• _PROVIDED DATA_:
(* ===== verification/RtpService.v ===== *)
(** * The RTP service ([rtp_service.cpp])

    A service gets from the service hub the connections that are meant for it, each with the
    nonce that the acceptor has sent, and receives the login of the client through a
    handshaker, over TCP or over TLS.  A login that is well formed goes to the observer. *)

From S2P Require Import Prelude Bytes Bsd StlMap RtpPacket RtpSession RtpLogin.

Module CRtpService.
Import SessionInfo.
Local Abbreviation MAX_PENDING_COUNT := 5000.

(** [CRtpService]: [active] is whether observer and reactor are set; of the SSL
    configuration only whether it is there *)
Record t := mkService {
  m_sslConfig : bool;
  m_mmType : Z;
  active : bool;
  m_serviceHost : Z;
  m_timeoutInSeconds : Z;
  m_tcpHandshaker2Nonce : list (Z * Z);
  m_sslHandshaker2Nonce : list (Z * Z)
}.

Definition address : Type := list Z * Z.

Inductive effect :=
  | CreateServiceHost (host hubPort mmType : Z)
  | DeleteServiceHost (host : Z)
  | CloseSock (sockId : Z)
  | CreateTcpHandshaker (handshaker sockId : Z) (unixSocket : bool) (sendData : list Z) (recvDataSize : Z) (recvFirst : bool) (timeoutInSeconds : Z)
  | CreateSslCtx (ctx sockId nonce : Z)
  | CreateSslHandshaker (handshaker ctx sockId : Z) (unixSocket : bool) (sendData : list Z) (recvDataSize : Z) (recvFirst : bool) (timeoutInSeconds : Z)
  | SslCtx_Delete (ctx : Z)
  | DeleteTcpHandshaker (handshaker : Z)
  | DeleteSslHandshaker (handshaker : Z)
  | OnAcceptSession (ctx : option Z) (sockId : Z) (unixSocket : bool) (remote : address) (remoteInfo : SessionInfo.t) (nonce : Z).
(* ===== verification/RtpWrapper.v ===== *)
(** * The session wrapper ([rtp_session_wrapper.cpp])

    What [CreateRtpSessionWrapper] gives: a session with a bucket in front of it for the
    packets that it cannot send yet, and, for datagrams of audio and video, a reordering
    buffer behind it.  The wrapper is the observer of its session and has one of its own.

    Each method is one step on the members and the packets in memory, with the calls that it
    makes as effects.  What the session answers, the clock, and the objects that the calls
    create are arguments.  The calls of the observer are the last thing that a method does
    with the members; [OnOkSession] calls [RequestOnSend] afterwards, which is another step.
    The statistics are left out, and the trace of the Windows build with its timer. *)

From S2P Require Import Prelude Bytes RefCount StlMap Reorder RtpPacket RtpSession RtpBucket BucketInterface.

Module CRtpSessionWrapper.
Import CProReorder (store, mkStore, st_rc, st_pkt, withRc).

Definition AUDIO_REORDER_PACKET_COUNT : Z := 2.
Definition VIDEO_REORDER_PACKET_COUNT : Z := 5.
Definition DEFAULT_REORDER_PACKET_COUNT : Z := 1.
Definition isAudio (mmType : Z) : bool := (mmType >=? RTP_MMT_AUDIO_MIN) && (mmType <=? RTP_MMT_AUDIO_MAX).
Definition isVideo (mmType : Z) : bool := (mmType >=? RTP_MMT_VIDEO_MIN) && (mmType <=? RTP_MMT_VIDEO_MAX).
(* ===== verification/ServicePipe.v ===== *)
(** * The pipe between a service hub and its hosts ([pro_service_pipe.h], [pro_service_pipe.cpp])

    A hub and a host in another process talk through a local socket.  [ServicePackets] are
    their packets, as members and as bytes; [CProServicePipe] is one end of the pipe: the
    observer of the transport of the socket, with a queue of what the transport has not
    taken yet.  What the transport answers is an argument; [OnRecv] reads its pool through
    [IProRecvPool], and between two of its upcalls anything may happen to the pipe. *)

From S2P Require Import Prelude Bytes NetPools RefCount StlMap TimerFactory.

(** ** The packets *)

Module ServicePackets.

(** [PRO_SERVICE_SOCK], [PRO_SERVICE_PACKET_C2S], [PRO_SERVICE_PACKET_S2C], [PRO_SERVICE_PACKET] *)
Record PRO_SERVICE_SOCK := mkSock { expireTick : Z; sockId : Z; unixSocket : bool }.
Record PRO_SERVICE_PACKET_C2S := mkC2s { c_serviceId : Z; c_processId : Z; c_oldSock : PRO_SERVICE_SOCK }.
Record PRO_SERVICE_PACKET_S2C := mkS2c { s_serviceId : Z; s_serviceOpt : Z; s_nonce : Z; s_oldSock : PRO_SERVICE_SOCK }.
Record PRO_SERVICE_PACKET := mkPacket { magic1 : list Z; c2s : PRO_SERVICE_PACKET_C2S; s2c : PRO_SERVICE_PACKET_S2C; magic2 : list Z }.

(** The order of sockets *)
#[export] Instance sock_key : StlKeyed PRO_SERVICE_SOCK (Z * Z) := fun ss => (expireTick ss, sockId ss).

(** The constructors *)
Definition SERVICE_MAGIC : list Z := replicate 8 42.
Definition sock0 : PRO_SERVICE_SOCK := mkSock 0 (-1) false.
Definition c2s0 : PRO_SERVICE_PACKET_C2S := mkC2s 0 0 sock0.
Definition s2c0 : PRO_SERVICE_PACKET_S2C := mkS2c 0 0 0 sock0.
Definition packetOf (c : PRO_SERVICE_PACKET_C2S) (s : PRO_SERVICE_PACKET_S2C) : PRO_SERVICE_PACKET := mkPacket SERVICE_MAGIC c s SERVICE_MAGIC.
Lemma files_accepted k f : files !! k = Some f -> f ∈ fileOf <$> accepted.
Proof. intros Hf. destruct (ld_closed _ _ _ _ _ _ _ L) as (cl & _ & ->). apply elem_of_app. right. by eapply values_in. Qed.
Lemma files_inj k k' f : files !! k = Some f -> files !! k' = Some f -> k = k'.
Proof.
  intros H1 H2. destruct (decide (k = k')) as [|Hn]; [done|]. destruct (ld_closed _ _ _ _ _ _ _ L) as (cl & _ & Hp).
  pose proof (ld_accepted _ _ _ _ _ _ _ L) as Hnd. rewrite Hp in Hnd. apply NoDup_app in Hnd as (_ & _ & Hnd).
  rewrite (values_delete files k f H1) in Hnd. apply NoDup_cons in Hnd as [Hno _]. destruct Hno. apply (values_in _ k'). by rewrite lookup_delete_ne.
Qed.
Lemma socks_inj ss ss' : ss ∈ socks -> ss' ∈ socks -> sockId ss = sockId ss' -> ss = ss'.
Proof.
  pose proof (ld_ids _ _ _ _ _ _ _ L) as Hnd. clear L. revert Hnd. induction socks as [|x q IH]; [by intros _ ?%not_elem_of_nil|].
  cbn. intros [Hx Hq]%NoDup_cons. intros [->|H1]%elem_of_cons [->|H2]%elem_of_cons E; [done| | |by apply IH].
  - destruct Hx. rewrite E. by apply list_elem_of_fmap_2.
  - destruct Hx. rewrite <- E. by apply list_elem_of_fmap_2.
Qed.

Lemma ledger_perm socks' U' A' : socks ≡ₚ socks' -> U ≡ₚ U' -> A ≡ₚ A' -> ledger socks' files U' A' accepted offered closed.
Proof.
  intros E1 E2 E3. destruct L as [L1 L2 L3 L4 L5 L6 L7 L8]. split; try done.
  - by rewrite <- E1.
  - intros k. by rewrite L2, E1.
  - by rewrite <- E2, <- E3.
  - intros ss. rewrite <- E2, <- E3, <- E1. apply L4.
  - intros x. rewrite <- E2. apply L5.
Qed.

(** Something under way is lost. *)
Lemma ledger_drop U1 A1 U' A' : U ≡ₚ U1 ++ U' -> A ≡ₚ A1 ++ A' -> ledger socks files U' A' accepted offered closed.
Proof.
  intros E2 E3. destruct L as [L1 L2 L3 L4 L5 L6 L7 L8].
  assert (Hp : (old <$> U) ++ A ≡ₚ ((old <$> U1) ++ A1) ++ ((old <$> U') ++ A')) by (rewrite E2, E3, fmap_app; solve_Permutation).
  split; try done.
  - rewrite Hp in L3. by apply NoDup_app in L3 as (_ & _ & ?).
  - intros ss Hss. apply L4. rewrite Hp. apply elem_of_app. by right.
  - intros x Hx. apply L5. rewrite E2. apply elem_of_app. by right.
Qed.

(** A descriptor is sent. *)
Lemma ledger_send packet f U' : U ≡ₚ (packet, None) :: U' -> files !! sockId (s_oldSock (s2c packet)) = Some f ->
  ledger socks files ((packet, Some f) :: U') A accepted offered closed.
Proof.
  intros E2 Hf. destruct L as [L1 L2 L3 L4 L5 L6 L7 L8]. split; try done.
  - rewrite E2 in L3. exact L3.
  - intros ss Hss. apply L4. rewrite E2. exact Hss.
  - intros x [->|Hx]%elem_of_cons; [|apply L5; rewrite E2; by right].
    destruct (L5 (packet, None)) as (f' & H1 & _ & H3); [rewrite E2; left|]. change (old (packet, None)) with (s_oldSock (s2c packet)) in H1.
    assert (f' = f) as -> by congruence. exists f. split; [done|]. split; [by right|done].
Qed.

(** A host answers and offers the connection. *)
Lemma ledger_offer packet f U' : U ≡ₚ (packet, Some f) :: U' ->
  ledger socks files U' (s_oldSock (s2c packet) :: A) accepted (offered ++ [connOf f packet]) closed.
Proof.
  intros E2. pose proof L as L0. destruct L as [L1 L2 L3 L4 L5 L6 L7 L8].
  assert (Hp : (old <$> U) ++ A ≡ₚ (old <$> U') ++ s_oldSock (s2c packet) :: A) by (rewrite E2; cbn; solve_Permutation).
  destruct (L5 (packet, Some f)) as (f' & H1 & H2 & H3 & H4); [rewrite E2; left|]. destruct H2 as [?|[= <-]]; [done|].
  change (old (packet, Some f)) with (s_oldSock (s2c packet)) in H1. cbn [fst] in H3. split; try done.
  - by rewrite Hp in L3.
  - intros ss. rewrite <- Hp. apply L4.
  - intros x Hx. destruct (L5 x) as (fx & X1 & X2 & X3 & X4); [rewrite E2; by right|]. exists fx. split_and!; try done.
    rewrite fmap_app, elem_of_app. intros [?|Hin]; [done|]. apply list_elem_of_singleton in Hin. cbn in Hin. subst fx.
    assert (Ho : old x = s_oldSock (s2c packet)).
    { apply (socks_inj _ _); [apply L4; apply elem_of_app; left; rewrite E2; right; by apply list_elem_of_fmap_2|apply L4; rewrite Hp; apply elem_of_app; right; left|].
      by apply (files_inj _ _ f). }
    rewrite Hp in L3. apply NoDup_app in L3 as (_ & Hd & _). apply (Hd (old x)); [by apply list_elem_of_fmap_2|]. rewrite Ho. left.
  - rewrite fmap_app. split.
    + apply NoDup_app. split; [apply L8|]. split; [|apply NoDup_singleton]. intros y Hy Hy2. apply list_elem_of_singleton in Hy2 as ->. by cbn in Hy.
    + intros c [Hc|Hc%list_elem_of_singleton]%elem_of_app; [by apply L8|by subst c].
Qed.

(** The hub closes a socket that is not under way. *)
Lemma ledger_close ss socks' : socks ≡ₚ ss :: socks' -> ss ∉ (old <$> U) ++ A ->
  ledger socks' (delete (sockId ss) files) U A accepted offered (closed ++ [files !! sockId ss]).
Proof.
  intros E1 Hno. pose proof L as L0. destruct L as [L1 L2 L3 L4 L5 L6 L7 L8]. rewrite E1 in L1. cbn in L1. apply NoDup_cons in L1 as [Hss L1].
  destruct (proj2 (L2 (sockId ss))) as [f Hf]; [rewrite E1; left|]. split; try done.
  - intros k. rewrite lookup_delete_is_Some, L2, E1. cbn. rewrite elem_of_cons. split; [by intros [? [?|?]]|]. intros Hk. split; [by intros <-|by right].
  - intros x Hx. specialize (L4 x Hx). rewrite E1 in L4. apply elem_of_cons in L4 as [->|?]; [done|done].
  - intros x Hx. destruct (L5 x Hx) as (fx & X1 & X2). exists fx. split; [|done]. rewrite lookup_delete_ne; [done|]. intros E.
    apply Hno. assert (ss = old x) as ->; [|apply elem_of_app; left; by apply list_elem_of_fmap_2].
    apply socks_inj; [rewrite E1; left|apply L4; apply elem_of_app; left; by apply list_elem_of_fmap_2|done].
  - destruct L7 as (cl & -> & Hp). exists (cl ++ [f]). split; [by rewrite fmap_app, Hf|]. rewrite Hp, (values_delete files _ f Hf). solve_Permutation.
Qed.
Lemma live_distances_app lat lon ps1 ps2 :
  live_distances haversine_distance lat lon (ps1 ++ ps2)
  = live_distances haversine_distance lat lon ps1
    ++ live_distances haversine_distance lat lon ps2.
Proof. apply omap_app. Qed.

(** C10.  When the latitude or the longitude of a listing is exactly [0.0],
    the proximity, density and walkability rules all evaluate to [0.0], the
    value they have for a listing whose coordinate is absent; and a POI with
    a zero latitude or longitude contributes no distance to the live
    computation, wherever it stands among the POIs. *)
Theorem zero_coordinate_as_absent (db : DB) (rule : ScoringRule) (prop : Property) :
  is_zero (latitude prop) \/ is_zero (longitude prop) ->
  _eval_poi_proximity haversine_distance db rule prop = Ok 0
  /\ _eval_poi_density haversine_distance db rule prop = Ok 0
  /\ _eval_walkability haversine_distance db rule prop = Ok 0
  /\ (forall prop' : Property,
        latitude prop' = None \/ longitude prop' = None ->
        _eval_poi_proximity haversine_distance db rule prop'
        = _eval_poi_proximity haversine_distance db rule prop
        /\ _eval_poi_density haversine_distance db rule prop'
           = _eval_poi_density haversine_distance db rule prop
        /\ _eval_walkability haversine_distance db rule prop'
           = _eval_walkability haversine_distance db rule prop)
  /\ (forall (p : POI) (lat lon : Q) (ps1 ps2 : list POI),
        is_zero (poi_latitude p) \/ is_zero (poi_longitude p) ->
        live_distances haversine_distance lat lon (ps1 ++ p :: ps2)
        = live_distances haversine_distance lat lon (ps1 ++ ps2)).
Proof.
  intros Hzero.
  assert (Hprop : as_truthy_float (latitude prop) = None
                  \/ as_truthy_float (longitude prop) = None).
  { destruct Hzero as [H|H]; [left|right]; apply as_truthy_float_zero; auto. }
  destruct (location_rules_need_truthy_coordinates db rule prop Hprop)
    as (Hp & Hd & Hw).
  split; [exact Hp|]. split; [exact Hd|]. split; [exact Hw|]. split.
  - intros prop' Habsent.
    assert (Hprop' : as_truthy_float (latitude prop') = None
                     \/ as_truthy_float (longitude prop') = None).
    { destruct Habsent as [H|H]; [left|right]; rewrite H; reflexivity. }
    destruct (location_rules_need_truthy_coordinates db rule prop' Hprop')
      as (Hp' & Hd' & Hw').
    rewrite Hp, Hd, Hw. auto.
  - intros p lat lon ps1 ps2 Hpz.
    rewrite !live_distances_app. f_equal.
    change (p :: ps2) with ([p] ++ ps2). rewrite live_distances_app.
    assert (E : live_distances haversine_distance lat lon [p] = []).
    { unfold live_distances. simpl.
      destruct Hpz as [H|H].
      - rewrite (as_truthy_float_zero (poi_latitude p)); [reflexivity|auto].
      - rewrite (as_truthy_float_zero (poi_longitude p)); [|auto].
        destruct (as_truthy_float (poi_latitude p)); reflexivity. }
    rewrite E. reflexivity.
Qed.
(** The only [return] in the main loop is that of an error event. *)
Lemma kyvex_body_return (loads : string -> decoded) (st : state)
  (raw_line : string) (r : result) :
  kyvex_body loads st raw_line = OK (Return r) ->
  exists data,
    decodes_to loads raw_line (VDict data) /\ is_error_event data = true /\
    r = Failure None (Msg (error_message data)).
Proof.
  unfold kyvex_body.
  destruct (Py.strip raw_line =? "") eqn:Hne; [discriminate|].
  destruct (Py.startswith ":" (Py.strip raw_line)) eqn:Hc; [discriminate|].
  cbn [orb].
  destruct (unframe (Py.strip raw_line)) as [line|] eqn:Hu; [|discriminate].
  destruct (loads line) as [v| |e] eqn:Hl; [|discriminate|discriminate].
  destruct v as [| | | | s | |data]; try discriminate.
  - cbn [kyvex_event]. rewrite clean_token_str. discriminate.
  - cbn [kyvex_event].
    destruct (is_str "error" (dict_get "status" data)) eqn:Herr.
    + intros [= <-]. exists data. split; [|split]; auto.
      apply String.eqb_neq in Hne. repeat split; auto. now exists line.
    + destruct (track_mode _ _) as [[m c]|e]; cbn [bind snd fst];
        [|discriminate].
      destruct (clean_token c); discriminate.
Qed.

Lemma kyvex_stream_return (loads : string -> decoded)
  (ls : list string) (fault : option exn) (st : state) (r : result) :
  kyvex_stream loads ls fault st = OK (inr r) ->
  exists raw_line data,
    In raw_line ls /\ decodes_to loads raw_line (VDict data) /\
    is_error_event data = true /\
    r = Failure None (Msg (error_message data)).
Proof.
  unfold kyvex_stream. revert st; induction ls as [|l ls IH]; intros st.
  - cbn. destruct fault; discriminate.
  - cbn [for_lines].
    destruct (kyvex_body loads st l) as [[st'|st'|r']|e] eqn:Hb;
      cbn [bind]; try discriminate.
    + intros H. destruct (IH _ H) as (raw & d & Hin & Hrest).
      exists raw, d. split; [now right | exact Hrest].
    + intros [= <-]. destruct (kyvex_body_return _ _ _ _ Hb) as (d & H).
      exists l, d. split; [now left | exact H].
Qed.

(** X5: the shapes of the results of the main path.  A success echoes the
    flags of the payload that was posted.  A failure has an error code
    exactly when the upstream answered with a status other than 200, and the
    code is that status; the message of a failure without a code is the
    description of a caught exception, or the message of an error event:
    the truthy [error_message] of an object with status error that a line
    of a 200 response decodes to. *)
Theorem kyvex_aggregate_shapes (loads : string -> decoded)
  (p : payload) (post : payload -> upstream) :
  match kyvex_aggregate loads p post with
  | Success m _ _ _ => m = kyvex_meta p
  | Failure (Some c) _ =>
      exists resp,
        post p = PostReturns resp /\ status_code resp = c /\ c <> 200%Z
  | Failure None (StrOf _) => True
  | Failure None (Msg v) =>
      truthy v = true /\
      exists resp raw_line data,
        post p = PostReturns resp /\ status_code resp = 200%Z /\
        In raw_line (lines resp) /\
        decodes_to loads raw_line (VDict data) /\
        is_error_event data = true /\
        v = error_message data
  end.
Proof.
  unfold kyvex_aggregate. destruct (post p) as [e|resp]; [exact I|].
  destruct (status_code resp =? 200)%Z eqn:Hs; cbn [negb].
  - apply Z.eqb_eq in Hs.
    destruct (kyvex_stream _ _ _ _) as [[st|r]|e] eqn:Hk; cbn; auto.
    destruct (kyvex_stream_return _ _ _ _ _ Hk)
      as (raw & d & Hin & Hd & Herr & ->).
    split; [apply error_message_truthy|]. now exists resp, raw, d.
  - apply Z.eqb_neq in Hs. cbn. now exists resp.
Qed.
Lemma step_guidance (self : t) (l : Locals) (step_num : Z) (tr : Transcript.t) (s : State) :
  at_most_one_guidance tr ->
  let out := step self l step_num (tr, s) in
  at_most_one_guidance out.2.1
  /\ exists e,
       requests_of "coordinator" out.2.2 = requests_of "coordinator" s ++ [e]
       /\ ex_messages e
          = List.filter (fun m => negb (is_guidance m)) (Transcript.messages tr)
              ++ [guidance (max_steps self - step_num + 1)]
       /\ guided (max_steps self) e step_num.
Proof.
  intros Htr. cbn zeta. unfold step.
  set (pruned := List.filter (fun m => negb (is_guidance m)) (Transcript.messages tr)).
  set (sent := pruned ++ [guidance (max_steps self - step_num + 1)]).
  set (tr1 := Transcript.set_messages pruned tr).
  set (tr2 := Transcript.set_messages sent tr1).
  rewrite (bind_ok _ _ (tr, s) tt (tr1, s)) by reflexivity.
  rewrite (bind_ok _ _ (tr1, s) tt (tr2, s)) by reflexivity.
  rewrite (bind_ok _ _ (tr2, s) tr2 (tr2, s)) by reflexivity.
  assert (Hsent : guidance_count sent = 1%nat).
  { unfold sent. rewrite guidance_count_app, is_guidance_guidance.
    unfold pruned. by rewrite guidance_count_pruned. }
  assert (Htr2 : at_most_one_guidance tr2).
  { unfold at_most_one_guidance, Transcript.values in *.
    cbn [tr2 tr1 Transcript.messages Transcript.earlier Transcript.set_messages].
    constructor; [lia|]. constructor; [|exact Htr].
    unfold pruned. rewrite guidance_count_pruned. lia. }
  set (r := match chat_completions_create (exchanges s) "coordinator" sent (Some (tools self)) with
            | inl msg => Raise (Exn APIError msg)
            | inr m => Ok m
            end).
  set (e := {| ex_agent := "coordinator"; ex_messages := sent;
               ex_tools := Some (tools self); ex_response := r |}).
  assert (Hchat : lift (chat "coordinator" (Transcript.messages tr2) (Some (tools self)))
                    (tr2, s) = (r, (tr2, add_exchange e s))) by reflexivity.
  assert (Hreq : requests_of "coordinator" (add_exchange e s)
                 = requests_of "coordinator" s ++ [e]).
  { by rewrite requests_of_add. }
  assert (Hguided : guided (max_steps self) e step_num).
  { split; [exact Hsent|]. cbn [ex_messages e]. unfold sent. by rewrite last_snoc. }
  destruct r as [reply|exc] eqn:Hr.
  2: { rewrite (bind_raise _ _ _ _ _ Hchat). cbn [fst snd]. split; [done|]. by exists e. }
  assert (Hmsgs : ex_messages e = sent) by reflexivity.
  rewrite (bind_ok _ _ _ _ _ Hchat).
  set (J := fun ls : Transcript.t * State =>
              requests_of "coordinator" ls.2 = requests_of "coordinator" s ++ [e]
              /\ at_most_one_guidance ls.1).
  match goal with
  | |- context [(?c (tr2, add_exchange e s)).2] =>
      assert (Hk : keeps J (fun _ => True) (fun _ => True) c)
  end.
  { destruct (negb (has_tool_calls reply)).
    - keeps_step; [by apply keeps_plain_append|].
      keeps_step; [by apply keeps_plain_append|]. by keeps_step.
    - keeps_step; [by apply keeps_plain_append|].
      keeps_step; [apply dispatch_keeps_guidance|].
      destruct a0; by keeps_step. }
  destruct (Hk (tr2, add_exchange e s) (conj Hreq Htr2)) as [[Hreq' Htr'] _].
  split; [exact Htr'|]. by exists e.
Qed.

• _WHAT YOU WILL DO_: Copy out each line of the data above, exactly, if it lies between the line holding "intros E2 Hf." and the line holding "assert (Hp : (old <$> U) ++ A ≡ₚ (old", inclusive; copy no other line.

• _FINAL ANSWER_:
  intros E2 Hf. destruct L as [L1 L2 L3 L4 L5 L6 L7 L8]. split; try done.
  - rewrite E2 in L3. exact L3.
  - intros ss Hss. apply L4. rewrite E2. exact Hss.
  - intros x [->|Hx]%elem_of_cons; [|apply L5; rewrite E2; by right].
    destruct (L5 (packet, None)) as (f' & H1 & _ & H3); [rewrite E2; left|]. change (old (packet, None)) with (s_oldSock (s2c packet)) in H1.
    assert (f' = f) as -> by congruence. exists f. split; [done|]. split; [by right|done].
Qed.

(** A host answers and offers the connection. *)
Lemma ledger_offer packet f U' : U ≡ₚ (packet, Some f) :: U' ->
  ledger socks files U' (s_oldSock (s2c packet) :: A) accepted (offered ++ [connOf f packet]) closed.
Proof.
  intros E2. pose proof L as L0. destruct L as [L1 L2 L3 L4 L5 L6 L7 L8].
  assert (Hp : (old <$> U) ++ A ≡ₚ (old <$> U') ++ s_oldSock (s2c packet) :: A) by (rewrite E2; cbn; solve_Permutation).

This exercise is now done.